Opinion
April 7, 1916.
Edward F. Clark [ Roger Hinds of counsel, with him on the brief], for the appellant.
Frederick T. Kelsey, for the respondents.
The petitioning corporation seeks an order of the court authorizing the change of its corporate name, pursuant to sections 62 and 63 of the General Corporation Law (Consol. Laws, chap. 23 [Laws of 1909, chap. 28], as amd. by Laws of 1910, chap. 296). The objections thereto are made by two stockholders, owning together $117,500 out of a total stock issue of $300,000. The proposed change was duly authorized by the board of directors of the petitioner for reasons which to them seemed sufficient, and which certainly were not without force and reason.
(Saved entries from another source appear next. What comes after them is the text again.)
(* ===== verification/FibService.v ===== *)
(** * The demonstration service

    [src/nix/fib-service/src/main.rs]: the service that runs inside the demonstration
    guest behind the attestation agent's proxy. *)

From S2P Require Import Prelude Json Http.
#[local] Open Scope Z_scope.

(** [u64::saturating_add]. *)
Definition saturating_add (a b : Z) : Z := Z.min (a + b) u64_max.

(** The body of the loop, on [(a, b)]. *)
Definition fib_step (ab : Z * Z) : Z * Z := (ab.2, saturating_add ab.1 ab.2).

Definition fibonacci (n : Z) : Z :=
  if n =? 0 then 0 else (Nat.iter (length (range 1 n)) fib_step (0, 1)).2.

Definition fib_handler (n : Z) : HttpResponse :=
  respond 200 (JObj [("n"%string, JNum n); ("result"%string, JNum (fibonacci n))]).
Definition health_handler : HttpResponse :=
  respond 200 (JObj [("status"%string, JStr "ok")]).

(** The Fibonacci numbers. *)
Fixpoint fib (n : nat) : Z :=
  match n with
  | O => 0
  | S n' => match n' with O => 1 | S n'' => fib n' + fib n'' end
  end.

Lemma fib_nonneg n : 0 ≤ fib n ∧ 0 ≤ fib (S n).
Proof. induction n as [|n [IH IH']]; [done|]. split; [done|]. change (fib (S (S n))) with (fib (S n) + fib n). lia. Qed.

Lemma fib_iter n :
  Nat.iter n fib_step (0, 1) = (Z.min (fib n) u64_max, Z.min (fib (S n)) u64_max).
Proof.
  induction n as [|n IH]; [done|]. pose proof (fib_nonneg n) as [? ?].
  cbn [Nat.iter]. change (Nat.iter (S n) fib_step (0, 1)) with (fib_step (Nat.iter n fib_step (0, 1))).
  rewrite IH. unfold fib_step, saturating_add. cbn [fst snd]. f_equal.
  change (fib (S (S n))) with (fib (S n) + fib n). unfold u64_max in *. lia.
Qed.

(** The loop computes the Fibonacci number, or the largest u64 once it no longer fits. *)
Lemma fibonacci_saturates n : fibonacci (Z.of_nat n) = Z.min (fib n) u64_max.
Proof.
  unfold fibonacci, range. destruct n as [|n]; [done|].
  rewrite (proj2 (Z.eqb_neq _ _)) by lia. rewrite length_seqZ.
  replace (Z.to_nat (Z.of_nat (S n) - 1)) with n by lia. by rewrite fib_iter.
Qed.
(* ===== verification/NumaTests.v ===== *)
(** * Tests of NUMA topology and placement

    The tests of [src/crates/aleph-compute-node/src/numa.rs]. *)

From S2P Require Import Prelude Strs Host HostSim Json Types Numa Testing.

Definition cpu_set (l : list Z) : gset Z := list_to_set l.

Definition test_parse_cpulist_range : Test unit :=
  cpus ← unwrap (parse_cpulist "0-3"); assert_eq cpus (cpu_set [0; 1; 2; 3]).
Definition test_parse_cpulist_mixed : Test unit :=
  cpus ← unwrap (parse_cpulist "0-3,8-11"); assert_eq cpus (cpu_set [0; 1; 2; 3; 8; 9; 10; 11]).
Definition test_parse_cpulist_single : Test unit :=
  cpus ← unwrap (parse_cpulist "5"); assert_eq cpus (cpu_set [5]).
Definition test_parse_cpulist_comma_singles : Test unit :=
  cpus ← unwrap (parse_cpulist "0,2,4"); assert_eq cpus (cpu_set [0; 2; 4]).
Definition test_cpuset_string : Test unit := assert_eq (format_cpuset (cpu_set [8; 9; 10; 11])) "8-11"%string.
Definition meminfo_text (node total free : string) : string :=
  ("Node " ++ node ++ " MemTotal:       " ++ total ++ " kB" ++ nl ++
   "Node " ++ node ++ " MemFree:        " ++ free ++ " kB" ++ nl)%str.
Definition test_parse_memtotal_kb : Test unit :=
  kb ← unwrap (parse_memtotal_kb (meminfo_text "0" "131072000" "64000000")); assert_eq kb 131072000.

(** ** Topologies from files *)

(** The temporary directory of a test; the simulated host keeps no directories, so an entry
    of [read_dir] is a file of that name. *)
Definition base : string := "/tmp/sysfs".
Definition make_node (name : string) : M sim error string :=
  run_unwrap (io (host_write (path_join base name) ""));; mret (path_join base name).
Definition write_file (node name content : string) : Test sim :=
  run_unwrap (io (host_write (path_join node name) content)).

Definition test_from_sysfs_two_nodes : Test sim :=
  node0 ← make_node "node0";
  write_file node0 "cpulist" ("0-3" ++ nl)%str;;
  write_file node0 "hugepages/hugepages-2048kB/nr_hugepages" ("100" ++ nl)%str;;
  write_file node0 "hugepages/hugepages-1048576kB/nr_hugepages" ("2" ++ nl)%str;;
  write_file node0 "meminfo" (meminfo_text "0" "65536000" "32000000");;
  node1 ← make_node "node1";
  write_file node1 "cpulist" ("4-7" ++ nl)%str;;
  write_file node1 "hugepages/hugepages-2048kB/nr_hugepages" ("200" ++ nl)%str;;
  write_file node1 "hugepages/hugepages-1048576kB/nr_hugepages" ("4" ++ nl)%str;;
  write_file node1 "meminfo" (meminfo_text "1" "65536000" "32000000");;
  topo ← run_unwrap (from_sysfs base);
  assert_eq (topology_num_nodes topo) 2;;
  n0 ← at_index (nodes topo) 0;
  assert_eq (id n0) 0;; assert_eq (cpus n0) (cpu_set [0; 1; 2; 3]);;
  assert_eq (total_2m_hugepages n0) 100;; assert_eq (total_1g_hugepages n0) 2;;
  assert_eq (total_ram_mb n0) 64000;;
  n1 ← at_index (nodes topo) 1;
  assert_eq (id n1) 1;; assert_eq (cpus n1) (cpu_set [4; 5; 6; 7]);;
  assert_eq (total_2m_hugepages n1) 200;; assert_eq (total_1g_hugepages n1) 4;;
  assert_eq (total_ram_mb n1) 64000.

Definition test_from_sysfs_reads_1g_hugepages_and_memtotal : Test sim :=
  node0 ← make_node "node0";
  write_file node0 "cpulist" ("0-3" ++ nl)%str;;
  write_file node0 "hugepages/hugepages-2048kB/nr_hugepages" ("100" ++ nl)%str;;
  write_file node0 "hugepages/hugepages-1048576kB/nr_hugepages" ("4" ++ nl)%str;;
  write_file node0 "meminfo" (meminfo_text "0" "65536000" "32000000");;
  topo ← run_unwrap (from_sysfs base);
  n0 ← at_index (nodes topo) 0;
  assert_eq (total_2m_hugepages n0) 100;; assert_eq (total_1g_hugepages n0) 4;;
  assert_eq (total_ram_mb n0) 64000.

Definition test_from_sysfs_no_1g_hugepages_dir : Test sim :=
  node0 ← make_node "node0";
  write_file node0 "cpulist" ("0-3" ++ nl)%str;;
  write_file node0 "hugepages/hugepages-2048kB/nr_hugepages" ("100" ++ nl)%str;;
  write_file node0 "meminfo" (meminfo_text "0" "65536000" "32000000");;
  topo ← run_unwrap (from_sysfs base);
  n0 ← at_index (nodes topo) 0;
  assert_eq (total_1g_hugepages n0) 0.

(** ** The allocator *)

Definition two_node_topology_full (cpus0 : gset Z) (hp_2m_0 hp_1g_0 ram_mb_0 : Z)
    (cpus1 : gset Z) (hp_2m_1 hp_1g_1 ram_mb_1 : Z) : NumaTopology :=
  mk_topology [mk_node 0 cpus0 hp_2m_0 hp_1g_0 ram_mb_0; mk_node 1 cpus1 hp_2m_1 hp_1g_1 ram_mb_1].
Definition two_node_topology (cpus0 : gset Z) (hp0 : Z) (cpus1 : gset Z) (hp1 : Z) : NumaTopology :=
  two_node_topology_full cpus0 hp0 0 64000 cpus1 hp1 0 64000.

(** [let mut alloc = NumaAllocator::new(topo)], and calls on it. *)
Definition with_topology (t : NumaTopology) (body : Test NumaAllocator) : Test unit := λ s,
  ((body (new t)).1, s).
Definition place_vm (vcpus memory_mb : Z) (hint : option Z) (uses_hugepages : bool) :
    M NumaAllocator error NumaPlacement := run_unwrap (allocate vcpus memory_mb hint uses_hugepages).
Definition assert_refused (vcpus memory_mb : Z) (hint : option Z) (uses_hugepages : bool) : Test NumaAllocator :=
  r ← attempt (allocate vcpus memory_mb hint uses_hugepages); assert (is_err r).
Definition release_vm (node vcpus memory_mb : Z) (page : HugePageSize) : Test NumaAllocator :=
  modify (release node vcpus memory_mb page).

Definition four_and_four (pages : Z) : NumaTopology :=
  two_node_topology (cpu_set [0; 1; 2; 3]) pages (cpu_set [4; 5; 6; 7]) pages.
Definition four_and_four_full (hp_2m hp_1g : Z) : NumaTopology :=
  two_node_topology_full (cpu_set [0; 1; 2; 3]) hp_2m hp_1g 64000 (cpu_set [4; 5; 6; 7]) hp_2m hp_1g 64000.

Definition test_allocator_pack_first : Test unit :=
  with_topology (four_and_four 512) (
    p ← place_vm 2 256 None true; assert_eq (node p) 0;;
    p ← place_vm 4 256 None true; assert_eq (node p) 1).
Definition test_allocator_hint : Test unit :=
  with_topology (four_and_four 512) (p ← place_vm 2 256 (Some 1) true; assert_eq (node p) 1).
Definition test_allocator_reject_when_full : Test unit :=
  with_topology (four_and_four 512) (
    place_vm 4 256 None true;; place_vm 4 256 None true;; assert_refused 1 64 None true).
Definition test_allocator_release : Test unit :=
  with_topology (four_and_four 512) (
    place_vm 4 1024 None true;;
    p ← place_vm 1 64 None true; assert_eq (node p) 1;;
    release_vm 0 4 1024 Size2M;;
    p ← place_vm 1 64 None true; assert_eq (node p) 0).
Definition test_allocator_memory_overflow : Test unit :=
  with_topology (four_and_four 256) (assert_refused 1 600 None true).
Definition test_allocator_no_hugepage_check : Test unit :=
  with_topology (four_and_four 0) (
    assert_refused 1 1024 None true;;
    p ← place_vm 1 1024 None false; assert_eq (node p) 0).
Definition test_allocator_selects_1g_pages : Test unit :=
  with_topology (four_and_four_full 512 4) (
    p ← place_vm 2 2048 None true; assert_eq (node p) 0;; assert_eq (placement_page p) Size1G).
Definition test_allocator_falls_back_to_2m : Test unit :=
  with_topology (four_and_four_full 2048 4) (
    p ← place_vm 2 1500 None true; assert_eq (placement_page p) Size2M).
Definition test_allocator_1g_exhausted_falls_back_to_2m : Test unit :=
  with_topology (four_and_four_full 2048 2) (
    p ← place_vm 1 2048 None true; assert_eq (placement_page p) Size1G;;
    p ← place_vm 1 2048 None true; assert_eq (node p) 0;; assert_eq (placement_page p) Size2M).
Definition test_allocator_release_1g_pages : Test unit :=
  with_topology (four_and_four_full 512 2) (
    place_vm 1 2048 None true;;
    release_vm 0 1 2048 Size1G;;
    p ← place_vm 1 2048 None true; assert_eq (placement_page p) Size1G).

(** The tests pass. *)
Lemma numa_tests_pass :
  Forall (λ t, passes_pure t = true)
    [test_parse_cpulist_range; test_parse_cpulist_mixed; test_parse_cpulist_single;
     test_parse_cpulist_comma_singles; test_cpuset_string; test_parse_memtotal_kb;
     test_allocator_pack_first; test_allocator_hint; test_allocator_reject_when_full;
     test_allocator_release; test_allocator_memory_overflow; test_allocator_no_hugepage_check;
     test_allocator_selects_1g_pages; test_allocator_falls_back_to_2m;
     test_allocator_1g_exhausted_falls_back_to_2m; test_allocator_release_1g_pages] ∧
  Forall (λ t, passes_on_host t = true)
    [test_from_sysfs_two_nodes; test_from_sysfs_reads_1g_hugepages_and_memtotal;
     test_from_sysfs_no_1g_hugepages_dir].
Proof. by run_tests. Qed.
The change of name of a corporation is one of those details of corporate and business management with which, in the absence of fraud or illegality, the courts will not interfere, but will respect the determination of those intrusted with the direction of the affairs of the corporation, even if it does not meet with the unanimous approval of the stockholders. ( Thomas Barton Co. v. Thomas, 165 Fed. Rep. 29; 10 Cyc. 210, 211.) The reluctance of the courts to interfere with the policy of the majority in interest of a corporation in relation to those matters which have to do solely with its internal management, leads them to decline to set aside action taken, or sought to be accomplished, thereunder, in the absence of fraud, illegality or the carrying out of a purpose clearly detrimental to the interest of the corporation itself. None of these elements is present here. Nor did the agreement of consolidation between the partnership of Hinds Noble, the corporation of Eldredge Bro. and Messrs. Eldredge and Gideon, operate to deprive the corporation about to be organized of its legal right to thereafter change the name under which it was to begin business. The pendency of the various actions by which it is sought to compel the performance of an alleged option for the sale of stock in the corporation, by which control is hoped to be passed to Gideon and Noble, is no reason for denying this application. Should they be successful in ultimately obtaining control of the corporation they can, if they desire, cause its name to be again changed.
The order appealed from is reversed, with ten dollars costs and disbursements, and the application for the authorization of a change of corporate name is granted.
CLARKE, P.J., McLAUGHLIN, SMITH and DAVIS, JJ., concurred.
Order reversed, with ten dollars costs and disbursements, and motion granted.